§ **WORK TO COMPLETE**: In the records that follow, find the line with "(** ** Pins and the board *)"; from there, retype every line exactly through the line with "(** One call", which also belongs to the answer.

§ **MATERIAL PROVIDED**:

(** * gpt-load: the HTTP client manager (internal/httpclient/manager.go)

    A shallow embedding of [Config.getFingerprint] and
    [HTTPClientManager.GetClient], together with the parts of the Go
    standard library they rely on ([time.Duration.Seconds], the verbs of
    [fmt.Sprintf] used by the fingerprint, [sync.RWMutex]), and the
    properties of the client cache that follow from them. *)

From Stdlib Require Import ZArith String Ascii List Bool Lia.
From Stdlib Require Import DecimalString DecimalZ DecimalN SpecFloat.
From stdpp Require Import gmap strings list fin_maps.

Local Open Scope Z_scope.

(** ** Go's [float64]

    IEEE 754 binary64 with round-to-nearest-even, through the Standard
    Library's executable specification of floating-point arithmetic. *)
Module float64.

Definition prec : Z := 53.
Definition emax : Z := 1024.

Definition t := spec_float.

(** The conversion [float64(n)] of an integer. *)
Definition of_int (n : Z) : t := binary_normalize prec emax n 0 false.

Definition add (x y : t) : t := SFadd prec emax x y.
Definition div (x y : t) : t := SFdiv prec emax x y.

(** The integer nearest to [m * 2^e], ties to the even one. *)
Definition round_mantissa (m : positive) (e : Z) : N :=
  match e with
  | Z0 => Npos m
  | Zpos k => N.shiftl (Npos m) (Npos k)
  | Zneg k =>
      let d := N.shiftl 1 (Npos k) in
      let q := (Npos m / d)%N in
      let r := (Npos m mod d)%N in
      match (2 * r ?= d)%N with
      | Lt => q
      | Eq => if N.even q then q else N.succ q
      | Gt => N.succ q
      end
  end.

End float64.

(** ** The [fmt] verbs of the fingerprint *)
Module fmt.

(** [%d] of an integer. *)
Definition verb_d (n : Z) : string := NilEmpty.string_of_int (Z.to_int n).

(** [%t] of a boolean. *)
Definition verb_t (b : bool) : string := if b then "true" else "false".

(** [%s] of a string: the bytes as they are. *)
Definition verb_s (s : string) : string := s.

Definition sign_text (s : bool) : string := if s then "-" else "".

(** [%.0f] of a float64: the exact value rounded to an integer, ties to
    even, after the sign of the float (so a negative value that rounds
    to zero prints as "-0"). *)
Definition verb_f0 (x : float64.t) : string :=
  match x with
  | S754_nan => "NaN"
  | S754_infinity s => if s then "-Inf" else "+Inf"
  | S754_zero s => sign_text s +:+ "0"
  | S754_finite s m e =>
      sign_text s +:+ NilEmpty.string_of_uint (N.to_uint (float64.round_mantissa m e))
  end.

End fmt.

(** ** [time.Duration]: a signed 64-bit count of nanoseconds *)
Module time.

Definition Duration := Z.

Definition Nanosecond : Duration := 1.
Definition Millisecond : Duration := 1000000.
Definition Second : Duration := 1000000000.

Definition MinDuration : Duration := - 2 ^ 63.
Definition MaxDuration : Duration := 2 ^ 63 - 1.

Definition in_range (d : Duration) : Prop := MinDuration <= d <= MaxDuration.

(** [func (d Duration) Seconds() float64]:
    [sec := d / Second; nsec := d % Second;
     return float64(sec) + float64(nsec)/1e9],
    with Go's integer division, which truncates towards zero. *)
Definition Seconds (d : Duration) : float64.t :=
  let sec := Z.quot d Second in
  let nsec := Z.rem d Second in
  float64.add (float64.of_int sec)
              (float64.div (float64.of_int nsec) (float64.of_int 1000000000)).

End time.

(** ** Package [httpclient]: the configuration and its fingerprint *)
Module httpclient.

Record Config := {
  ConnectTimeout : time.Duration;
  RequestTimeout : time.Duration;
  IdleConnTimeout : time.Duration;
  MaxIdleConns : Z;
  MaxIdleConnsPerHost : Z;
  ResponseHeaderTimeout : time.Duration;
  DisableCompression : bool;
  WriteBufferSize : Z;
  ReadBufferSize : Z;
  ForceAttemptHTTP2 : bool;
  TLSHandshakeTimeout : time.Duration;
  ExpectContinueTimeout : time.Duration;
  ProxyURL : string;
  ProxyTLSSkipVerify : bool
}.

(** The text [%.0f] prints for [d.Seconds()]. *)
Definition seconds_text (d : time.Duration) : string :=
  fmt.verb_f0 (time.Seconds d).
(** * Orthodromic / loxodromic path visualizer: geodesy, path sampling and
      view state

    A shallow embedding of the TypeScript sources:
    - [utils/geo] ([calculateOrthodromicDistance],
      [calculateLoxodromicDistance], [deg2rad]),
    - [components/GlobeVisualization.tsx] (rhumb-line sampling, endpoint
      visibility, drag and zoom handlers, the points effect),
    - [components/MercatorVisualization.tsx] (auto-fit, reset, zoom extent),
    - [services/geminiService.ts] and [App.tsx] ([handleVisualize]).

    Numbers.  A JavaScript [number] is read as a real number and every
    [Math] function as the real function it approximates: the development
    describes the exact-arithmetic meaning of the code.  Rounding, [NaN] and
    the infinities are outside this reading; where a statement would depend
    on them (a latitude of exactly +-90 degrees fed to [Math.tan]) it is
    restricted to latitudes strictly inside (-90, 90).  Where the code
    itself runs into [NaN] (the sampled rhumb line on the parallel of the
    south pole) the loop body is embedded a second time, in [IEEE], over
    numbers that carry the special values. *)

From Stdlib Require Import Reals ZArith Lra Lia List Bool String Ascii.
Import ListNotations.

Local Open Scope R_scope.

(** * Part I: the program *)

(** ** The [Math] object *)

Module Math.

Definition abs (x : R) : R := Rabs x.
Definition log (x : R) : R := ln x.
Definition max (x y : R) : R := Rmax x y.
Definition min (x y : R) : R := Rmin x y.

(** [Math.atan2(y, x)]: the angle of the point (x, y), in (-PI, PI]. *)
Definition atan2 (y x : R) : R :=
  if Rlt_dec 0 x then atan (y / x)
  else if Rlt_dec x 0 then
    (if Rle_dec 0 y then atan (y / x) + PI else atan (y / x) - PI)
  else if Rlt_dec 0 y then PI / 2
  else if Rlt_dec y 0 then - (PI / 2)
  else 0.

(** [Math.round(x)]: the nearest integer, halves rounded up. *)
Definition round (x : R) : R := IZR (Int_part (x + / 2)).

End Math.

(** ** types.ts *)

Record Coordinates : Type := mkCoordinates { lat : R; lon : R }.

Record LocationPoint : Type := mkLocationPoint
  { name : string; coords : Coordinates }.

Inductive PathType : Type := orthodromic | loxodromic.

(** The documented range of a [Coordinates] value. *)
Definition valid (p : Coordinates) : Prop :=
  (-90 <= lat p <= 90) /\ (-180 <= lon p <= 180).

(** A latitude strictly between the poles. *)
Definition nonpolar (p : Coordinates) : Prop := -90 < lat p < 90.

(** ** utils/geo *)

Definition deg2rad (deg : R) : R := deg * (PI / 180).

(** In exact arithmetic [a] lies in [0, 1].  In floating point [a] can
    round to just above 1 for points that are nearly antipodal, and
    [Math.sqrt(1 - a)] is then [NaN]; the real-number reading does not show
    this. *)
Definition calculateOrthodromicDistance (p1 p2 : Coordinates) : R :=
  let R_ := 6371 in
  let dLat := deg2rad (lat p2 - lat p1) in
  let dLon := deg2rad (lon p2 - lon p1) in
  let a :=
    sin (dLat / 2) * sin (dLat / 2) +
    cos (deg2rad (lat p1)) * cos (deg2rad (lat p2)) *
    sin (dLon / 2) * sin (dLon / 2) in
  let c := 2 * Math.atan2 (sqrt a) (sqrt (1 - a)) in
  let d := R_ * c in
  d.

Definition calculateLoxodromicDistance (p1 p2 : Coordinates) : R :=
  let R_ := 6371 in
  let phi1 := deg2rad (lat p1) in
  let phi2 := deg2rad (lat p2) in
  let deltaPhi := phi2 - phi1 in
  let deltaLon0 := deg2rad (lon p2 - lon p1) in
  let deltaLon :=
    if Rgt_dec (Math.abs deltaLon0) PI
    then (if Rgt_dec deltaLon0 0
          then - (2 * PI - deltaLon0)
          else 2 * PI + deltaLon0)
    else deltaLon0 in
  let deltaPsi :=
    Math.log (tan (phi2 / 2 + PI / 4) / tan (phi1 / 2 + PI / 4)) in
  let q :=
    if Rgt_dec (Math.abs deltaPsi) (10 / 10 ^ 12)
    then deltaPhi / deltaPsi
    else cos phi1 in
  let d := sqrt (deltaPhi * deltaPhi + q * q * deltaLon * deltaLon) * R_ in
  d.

...

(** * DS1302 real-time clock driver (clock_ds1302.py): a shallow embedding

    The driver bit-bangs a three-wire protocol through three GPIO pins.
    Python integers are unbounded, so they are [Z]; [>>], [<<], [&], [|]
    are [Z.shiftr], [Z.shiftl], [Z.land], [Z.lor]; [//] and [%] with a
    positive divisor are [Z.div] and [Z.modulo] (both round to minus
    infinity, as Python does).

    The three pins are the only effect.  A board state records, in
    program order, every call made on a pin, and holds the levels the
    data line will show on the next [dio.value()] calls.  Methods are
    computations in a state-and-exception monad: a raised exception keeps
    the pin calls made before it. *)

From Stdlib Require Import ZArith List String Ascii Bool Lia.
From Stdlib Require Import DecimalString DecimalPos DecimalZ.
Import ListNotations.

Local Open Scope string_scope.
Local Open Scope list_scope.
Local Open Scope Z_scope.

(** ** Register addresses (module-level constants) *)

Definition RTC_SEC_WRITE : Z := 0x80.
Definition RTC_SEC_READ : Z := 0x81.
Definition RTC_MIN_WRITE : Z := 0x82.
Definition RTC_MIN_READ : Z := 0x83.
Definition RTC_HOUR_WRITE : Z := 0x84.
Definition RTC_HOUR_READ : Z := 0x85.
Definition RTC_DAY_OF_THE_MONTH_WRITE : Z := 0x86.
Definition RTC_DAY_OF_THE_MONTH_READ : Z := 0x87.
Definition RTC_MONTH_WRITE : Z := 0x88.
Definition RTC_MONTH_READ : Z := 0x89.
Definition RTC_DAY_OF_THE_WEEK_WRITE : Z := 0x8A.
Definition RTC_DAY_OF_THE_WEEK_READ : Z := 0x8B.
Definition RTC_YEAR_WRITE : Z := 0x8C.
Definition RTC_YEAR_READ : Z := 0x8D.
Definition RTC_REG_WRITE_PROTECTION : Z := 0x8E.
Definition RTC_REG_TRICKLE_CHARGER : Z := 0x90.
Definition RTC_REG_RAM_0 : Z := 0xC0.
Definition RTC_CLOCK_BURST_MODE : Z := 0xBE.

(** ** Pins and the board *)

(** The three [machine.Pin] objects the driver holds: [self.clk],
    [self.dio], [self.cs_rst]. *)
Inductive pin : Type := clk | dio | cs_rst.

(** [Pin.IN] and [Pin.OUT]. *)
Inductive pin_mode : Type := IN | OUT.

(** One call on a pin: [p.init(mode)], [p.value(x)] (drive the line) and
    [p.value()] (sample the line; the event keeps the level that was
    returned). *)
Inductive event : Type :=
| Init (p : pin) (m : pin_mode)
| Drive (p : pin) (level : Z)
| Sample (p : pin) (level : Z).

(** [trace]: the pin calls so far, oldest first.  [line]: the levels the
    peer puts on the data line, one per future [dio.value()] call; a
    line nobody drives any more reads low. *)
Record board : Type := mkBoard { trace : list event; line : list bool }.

--

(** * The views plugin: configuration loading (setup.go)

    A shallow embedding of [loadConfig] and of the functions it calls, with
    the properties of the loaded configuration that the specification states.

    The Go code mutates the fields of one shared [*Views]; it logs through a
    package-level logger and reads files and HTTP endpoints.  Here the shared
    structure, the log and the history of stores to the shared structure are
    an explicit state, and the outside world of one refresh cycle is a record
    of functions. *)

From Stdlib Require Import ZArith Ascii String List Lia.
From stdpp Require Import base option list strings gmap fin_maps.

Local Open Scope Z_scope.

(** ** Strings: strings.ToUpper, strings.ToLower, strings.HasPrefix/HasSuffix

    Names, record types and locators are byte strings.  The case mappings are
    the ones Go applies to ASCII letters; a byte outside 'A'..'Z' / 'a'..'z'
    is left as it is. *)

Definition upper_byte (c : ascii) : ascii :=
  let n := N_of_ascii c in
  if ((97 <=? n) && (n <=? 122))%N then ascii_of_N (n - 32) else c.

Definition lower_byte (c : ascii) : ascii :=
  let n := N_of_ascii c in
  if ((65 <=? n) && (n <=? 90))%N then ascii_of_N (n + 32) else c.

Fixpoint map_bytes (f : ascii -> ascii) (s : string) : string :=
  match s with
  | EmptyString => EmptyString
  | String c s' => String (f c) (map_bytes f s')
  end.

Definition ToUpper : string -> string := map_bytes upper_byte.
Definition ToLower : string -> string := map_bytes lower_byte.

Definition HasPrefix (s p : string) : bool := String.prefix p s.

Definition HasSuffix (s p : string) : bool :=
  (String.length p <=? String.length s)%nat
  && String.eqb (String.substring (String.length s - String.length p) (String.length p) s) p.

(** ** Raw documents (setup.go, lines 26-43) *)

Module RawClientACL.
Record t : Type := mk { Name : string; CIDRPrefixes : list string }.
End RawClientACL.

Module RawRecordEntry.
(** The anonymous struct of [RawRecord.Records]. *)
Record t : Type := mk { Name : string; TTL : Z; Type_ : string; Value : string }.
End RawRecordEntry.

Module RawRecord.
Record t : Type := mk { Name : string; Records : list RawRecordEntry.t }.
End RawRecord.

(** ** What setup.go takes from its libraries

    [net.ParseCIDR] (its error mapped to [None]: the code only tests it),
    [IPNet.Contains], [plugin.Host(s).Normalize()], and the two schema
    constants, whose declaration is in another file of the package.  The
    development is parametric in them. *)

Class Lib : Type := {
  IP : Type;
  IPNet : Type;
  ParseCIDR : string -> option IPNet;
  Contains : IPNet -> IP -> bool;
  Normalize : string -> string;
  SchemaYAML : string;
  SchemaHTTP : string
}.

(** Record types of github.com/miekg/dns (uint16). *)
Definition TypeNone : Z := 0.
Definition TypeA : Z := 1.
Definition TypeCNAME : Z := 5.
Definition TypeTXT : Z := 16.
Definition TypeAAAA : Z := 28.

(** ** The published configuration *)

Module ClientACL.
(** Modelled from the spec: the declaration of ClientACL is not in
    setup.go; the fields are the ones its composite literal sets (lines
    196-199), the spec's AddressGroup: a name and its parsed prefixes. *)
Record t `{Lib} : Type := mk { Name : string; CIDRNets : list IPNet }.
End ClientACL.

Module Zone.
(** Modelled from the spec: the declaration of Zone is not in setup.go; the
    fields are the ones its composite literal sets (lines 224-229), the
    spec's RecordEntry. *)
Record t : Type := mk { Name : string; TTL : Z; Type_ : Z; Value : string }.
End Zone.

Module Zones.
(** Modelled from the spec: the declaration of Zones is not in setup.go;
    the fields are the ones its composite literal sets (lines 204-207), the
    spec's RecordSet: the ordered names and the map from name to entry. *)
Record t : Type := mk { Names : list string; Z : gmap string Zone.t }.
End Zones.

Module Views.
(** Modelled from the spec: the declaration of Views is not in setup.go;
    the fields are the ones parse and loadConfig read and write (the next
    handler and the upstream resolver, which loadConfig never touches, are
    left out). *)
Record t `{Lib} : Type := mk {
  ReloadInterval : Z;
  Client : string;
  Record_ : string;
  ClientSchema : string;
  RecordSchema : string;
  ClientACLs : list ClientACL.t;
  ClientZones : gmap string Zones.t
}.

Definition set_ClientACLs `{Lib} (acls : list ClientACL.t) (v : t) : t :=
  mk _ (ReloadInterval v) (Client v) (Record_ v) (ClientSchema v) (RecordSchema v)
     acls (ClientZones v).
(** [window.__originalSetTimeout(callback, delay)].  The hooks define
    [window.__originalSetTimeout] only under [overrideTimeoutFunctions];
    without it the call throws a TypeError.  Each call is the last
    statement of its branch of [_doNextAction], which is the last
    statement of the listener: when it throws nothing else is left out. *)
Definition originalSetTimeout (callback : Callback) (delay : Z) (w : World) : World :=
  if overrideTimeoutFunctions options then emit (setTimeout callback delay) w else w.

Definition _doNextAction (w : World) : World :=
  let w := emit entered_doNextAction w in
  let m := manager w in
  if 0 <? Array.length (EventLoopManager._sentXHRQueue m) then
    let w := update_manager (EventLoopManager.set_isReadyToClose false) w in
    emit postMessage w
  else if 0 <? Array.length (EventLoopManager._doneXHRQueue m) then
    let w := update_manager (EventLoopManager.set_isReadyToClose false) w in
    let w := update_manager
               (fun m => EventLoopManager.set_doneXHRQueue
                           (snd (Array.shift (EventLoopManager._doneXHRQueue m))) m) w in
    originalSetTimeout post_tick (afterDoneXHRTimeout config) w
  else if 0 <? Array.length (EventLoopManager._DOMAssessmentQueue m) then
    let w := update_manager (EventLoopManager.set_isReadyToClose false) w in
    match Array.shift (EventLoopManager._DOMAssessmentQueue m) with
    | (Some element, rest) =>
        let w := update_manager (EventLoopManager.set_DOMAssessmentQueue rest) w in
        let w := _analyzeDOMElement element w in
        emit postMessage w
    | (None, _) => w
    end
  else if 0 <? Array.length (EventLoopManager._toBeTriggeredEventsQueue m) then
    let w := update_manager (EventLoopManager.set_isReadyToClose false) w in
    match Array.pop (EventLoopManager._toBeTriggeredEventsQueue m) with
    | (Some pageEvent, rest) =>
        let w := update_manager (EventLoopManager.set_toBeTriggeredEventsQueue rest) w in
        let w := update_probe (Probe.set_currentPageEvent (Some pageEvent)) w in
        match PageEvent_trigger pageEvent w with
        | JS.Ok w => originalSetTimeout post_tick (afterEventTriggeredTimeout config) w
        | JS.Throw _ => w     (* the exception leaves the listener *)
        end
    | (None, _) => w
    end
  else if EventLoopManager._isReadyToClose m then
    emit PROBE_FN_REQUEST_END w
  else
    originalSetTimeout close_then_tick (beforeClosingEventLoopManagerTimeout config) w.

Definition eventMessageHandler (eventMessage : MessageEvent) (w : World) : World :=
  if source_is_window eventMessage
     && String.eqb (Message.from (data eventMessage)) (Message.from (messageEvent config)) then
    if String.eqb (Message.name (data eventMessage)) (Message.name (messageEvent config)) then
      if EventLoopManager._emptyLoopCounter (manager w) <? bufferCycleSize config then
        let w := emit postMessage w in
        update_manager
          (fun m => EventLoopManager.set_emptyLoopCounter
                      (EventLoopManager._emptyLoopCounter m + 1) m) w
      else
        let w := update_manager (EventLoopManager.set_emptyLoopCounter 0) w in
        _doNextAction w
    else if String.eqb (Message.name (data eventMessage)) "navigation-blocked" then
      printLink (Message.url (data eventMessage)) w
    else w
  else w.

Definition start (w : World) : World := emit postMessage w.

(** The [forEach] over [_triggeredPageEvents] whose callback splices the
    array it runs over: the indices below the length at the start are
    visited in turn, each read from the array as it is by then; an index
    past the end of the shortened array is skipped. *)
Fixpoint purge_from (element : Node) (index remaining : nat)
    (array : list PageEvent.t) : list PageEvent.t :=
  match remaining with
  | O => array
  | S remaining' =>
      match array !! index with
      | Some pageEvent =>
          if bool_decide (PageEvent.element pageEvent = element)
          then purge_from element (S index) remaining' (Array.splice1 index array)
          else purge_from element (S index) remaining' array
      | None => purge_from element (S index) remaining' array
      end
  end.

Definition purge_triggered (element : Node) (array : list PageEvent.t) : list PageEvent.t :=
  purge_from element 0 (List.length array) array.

§ **ANSWER FOR THE TASK**:
(** ** Pins and the board *)

(** The three [machine.Pin] objects the driver holds: [self.clk],
    [self.dio], [self.cs_rst]. *)
Inductive pin : Type := clk | dio | cs_rst.

(** [Pin.IN] and [Pin.OUT]. *)
Inductive pin_mode : Type := IN | OUT.

(** One call on a pin: [p.init(mode)], [p.value(x)] (drive the line) and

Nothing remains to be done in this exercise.